I had the opportunity to attend Ignite 2015 a couple of weeks ago, it was awesome to see 3,000 security professionals gather together to learn more about Palo Alto Networks, answering questions and learning to be more secure in day to day operations.
There were so many great breakout sessions that happened at Ignite 2015, but one session that I was able to attend was "Who's In Your Network and Why?", presented by Rob Downs, Intelligence Analyst from Palo Alto Network's Threat Team - Unit 42.
Here are a couple of the slides that he used in his presentation:
Recently, I took some time to sit down with Rob Downs for a short Q & A session.
Joe Delio: Rob, I want to thank you for taking time out of your busy schedule to talk with me today. I was able to sit in on your presentation at Ignite and found it insightful.
Rob Downs: My pleasure, and thank you.
JD: What do you like best about working in the Unit 42 group?
RD: What I like most about working in Unit 42 is the collaboration across a number of disciplines to discover and explore evolving threats. Paired with the visibility afforded by the Palo Alto Networks platform and information sharing channels, this allows for very interesting avenues of analysis. It is also great to have an opportunity to influence the improvement of Palo Alto Networks products and offerings through the sharing of experience and analytic findings towards a continuous improvement cycle.
JD: Do you have any Key Takeaways that you did not get to talk about at Ignite?

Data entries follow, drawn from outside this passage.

(** X11: the short description of an item of the rich feed has at most
    500 characters. *)
Theorem zen_description_at_most_500 clock e :
  Forall (fun tx => length (xtext_str tx) <= 500)
         (texts_of (L "description") (zen_item cfg clock e)).
Proof.
  rewrite zen_item_shape.
  rewrite (texts_of_app _ _ _ _ (item_head cfg clock e)).
  rewrite (texts_of_none _ _ _ _ (item_head cfg clock e))
    by (repeat constructor; discriminate).
  rewrite (texts_of_app _ _ _ _ [_; _]).
  rewrite (texts_of_none _ _ _ _ [_; _]) by (repeat constructor; discriminate).
  rewrite (texts_of_app _ _ _ _ (zen_media _)).
  rewrite (texts_of_none _ _ _ _ (zen_media _))
    by (destruct (pick_enclosure cfg e _) as [[u m]|];
        repeat constructor; discriminate).
  rewrite (texts_of_app _ _ _ _ (zen_author e)).
  rewrite (texts_of_none _ _ _ _ (zen_author e))
    by (unfold zen_author; destruct (e_author e) as [a|];
        [destruct (truthy a)|]; repeat constructor; discriminate).
  rewrite (texts_of_app _ _ _ _ (zen_categories e)).
  rewrite (texts_of_none _ _ _ _ (zen_categories e)).
  - rewrite app_nil_l. unfold zen_description.
    destruct (find (L "p") (bs_parse _)) as [p|]; [|constructor].
    change (texts_of (L "description")
              (Elem (L "item") [] None
                 [text_elem (L "description") (firstn 500 (get_text [SP] [p]))]))
      with [Plain (firstn 500 (get_text [SP] [p]))].
    constructor; [|constructor].
    unfold xtext_str. apply firstn_le_length.
  - apply Forall_forall. intros x Hx. unfold zen_categories in Hx.
    apply in_flat_map in Hx. destruct Hx as ([tm|] & _ & Hx); [|destruct Hx].
    destruct (truthy tm); [|destruct Hx].
    destruct Hx as [<-|[]]. discriminate.
Qed.

Lemma chunk_plain_text_length s m :
  (1 <= m)%Z -> (Z.of_nat (length (chunk_plain_text s m)) <= m)%Z.
Proof.
  intros Hm. unfold chunk_plain_text.
  destruct (Z.of_nat (length s) <=? m)%Z eqn:Hle; [now apply Z.leb_le|].
  rewrite (slice_to_firstn s (m - 1)%Z) by lia.
  pose proof (firstn_le_length (Z.to_nat (m - 1)) s).
  pose proof (strip_length (sub_tail (firstn (Z.to_nat (m - 1)) s))).
  pose proof (sub_tail_length (firstn (Z.to_nat (m - 1)) s)).
  rewrite length_app. simpl. lia.
Qed.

RD: I think the main takeaways regarding adversary motivations and objectives are the following:
Even just identifying the high level motivations around attacks is a multiplier for the efficiency and effectiveness of Computer Network Defense (CND) operations.
Trending from this effort can extend into strategic benefits towards improved overall security posture.
Over time, the granularity of attribution will naturally improve for the most persistent and sophisticated of adversaries attacking the organization.
JD: Are there some common questions that you get asked a lot working in Unit 42?
RD: There are three of them that come to mind:
 Q: If I do ___x___ in my network, will that make me more secure?
A: Invariably, this depends. Just as an adversary is observed per the aggregate of their actions, defenses need to be structured in a complementary and cumulative way. Add to that the culture, agility, and risks specific to an organization, and this question brings in quite a number of stakeholders concerned with protecting that organization. On the tail end, there are the matters of architecture and implementation, both for the soft (people) and hard (technical) aspects. A lot needs to come together properly to improve an overall security posture.
 Q: What do you think is the best approach for building out Computer Network Defense (CND) operations?
A: Every application of resources needs to be preceded by risk assessment. Figure out what needs to be protected, the relative importance of each of those, and risks against them. Next, focus on those security controls for which you have the most complete visibility and reliable processes as a foundation. From there, you can start identifying gaps and apply the priorities defined earlier to build out a roadmap for evolution.
 Q: Why the name “Unit 42”?
A: This is a “Hitchhiker’s Guide to the Galaxy” reference, related to the conclusion of an epic computation by the supercomputer Deep Thought. This was paraphrased as “Unit 42 is the answer to ___x___” in the concept form for Unit 42’s creation and the name just stuck. Ultimately, Unit 42’s goal is to add context to the threats faced by our global customers and broader communities.
JD: Was there any back story to why you chose this topic for your presentation?
RD: Context is key when it comes to intelligence-driven incident response. Incident Response (IR) can seem like a constant effort to put out fires without much room to breathe, especially for smaller or newer Computer Network Defense (CND) operations. One of the goals of my talk was to communicate how a little effort in identifying adversarial motivations and objectives can be used to tailor controls and processes against those attackers. This in turn contributes to the shift in CND operations from the reactive to the proactive, ultimately supporting more effective prioritization of activities and resources. CND is a challenging discipline; I’m a firm believer in working smarter — rather than harder — whenever possible.
JD: Rob, I really appreciate the answers. It was really great to talk with you today and learn more about Security and Unit 42.
RD: Thank you, it was a pleasure talking with you.
More about Rob Downs:
Rob Downs is a Cyber Threat Intelligence Analyst with Palo Alto Networks Unit 42, where he specializes in deep-dive malware analysis and reverse engineering towards tracking threat evolution and adversarial attribution. Prior to joining Palo Alto Networks, he performed Incident Response for the Defense Industrial Base, Department of Defense, and Intelligence Community. Rob holds a bachelor’s degree in Computer Science from Boston University, a master’s degree in Computer Information Systems (Security) from Boston University, and the SANS GREM certification.